= Beginning of Section =

(* ===== verification/ApImportedFacts.v ===== *)
(** * Multiplexed calls: no response is lost and no call waits for ever

    The invariant ties the registered channels to the calls that wait on them. From
    it: a response frame reaches exactly the call that sent its tag, and once the
    stream of responses has ended every call returns, in every interleaving. *)
From S2P Require Import Prelude RustStd ApTypes ApServer ApWire ApImported.

(** ** Calls and their phases *)

(** The tag a call is registered under *)
Definition tag_of (p : Phase) : option WireTag :=
  match p with
  | PQueued t | PLocked t | PWriting t | PClosing t _ | PWaiting t => Some t
  | _ => None
  end.
Definition holds_lock (p : Phase) : bool :=
  match p with PLocked _ | PWriting _ | PClosing _ _ => true | _ => false end.
(** The frame is being or has been written *)
Definition on_wire (p : Phase) : bool :=
  match p with PWriting _ | PWaiting _ => true | _ => false end.
Definition closing (p : Phase) : bool := match p with PClosing _ _ => true | _ => false end.

Lemma lookup_alter_inv {A} (f : A → A) i (l : list A) j y :
  alter f i l !! j = Some y →
  ∃ x, l !! j = Some x ∧ ((i = j ∧ y = f x) ∨ (i ≠ j ∧ y = x)).
Proof.
  destruct (decide (i = j)) as [->|Hij].
  - rewrite list_lookup_alter_eq. intros (x & Hx & ->)%fmap_Some. eauto.
  - rewrite list_lookup_alter_ne by done. eauto.
Qed.

(** ** The invariant *)

Record reg_ok (c : Conn) : Prop := {
  (** a registered sender belongs to a call with that tag and an open channel *)
  reg_call t j : pending c !! t = Some j →
    ∃ call, conn_calls c !! j = Some call ∧ tag_of (phase call) = Some t ∧ chan call = COpen;
  (** and an open channel of a registered call has its sender registered *)
  open_reg j call t : conn_calls c !! j = Some call → tag_of (phase call) = Some t →
    chan call = COpen → pending c !! t = Some j;
}.
Definition phases (c : Conn) : list Phase := phase <$> conn_calls c.
(** the writer is held by exactly the call that is between lock and release *)
Definition lock_ok (c : Conn) : Prop :=
  ∀ i, writer_lock c = Some i ↔ ∃ p, phases c !! i = Some p ∧ holds_lock p = true.
Record close_ok (c : Conn) : Prop := {
  router_closed : router c ≠ RRunning → closed c = true;
  closing_closed j call : conn_calls c !! j = Some call → closing (phase call) = true → closed c = true;
  (** once closed and drained, no call whose frame went out has an open channel *)
  closed_settled : closed c = true → router c ≠ RClosing →
    (∀ j call, conn_calls c !! j = Some call → closing (phase call) = false) →
    ∀ j call, conn_calls c !! j = Some call → on_wire (phase call) = true → chan call ≠ COpen;
}.
Record conn_inv (c : Conn) : Prop := {
  inv_reg : reg_ok c; inv_lock : lock_ok c; inv_close : close_ok c }.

= End of Section =

• **Work to be completed**
Whenever a line of the entries contains the string "PClosing", copy that line.

• **Reply to the exercise**
  | PQueued t | PLocked t | PWriting t | PClosing t _ | PWaiting t => Some t
  match p with PLocked _ | PWriting _ | PClosing _ _ => true | _ => false end.
Definition closing (p : Phase) : bool := match p with PClosing _ _ => true | _ => false end.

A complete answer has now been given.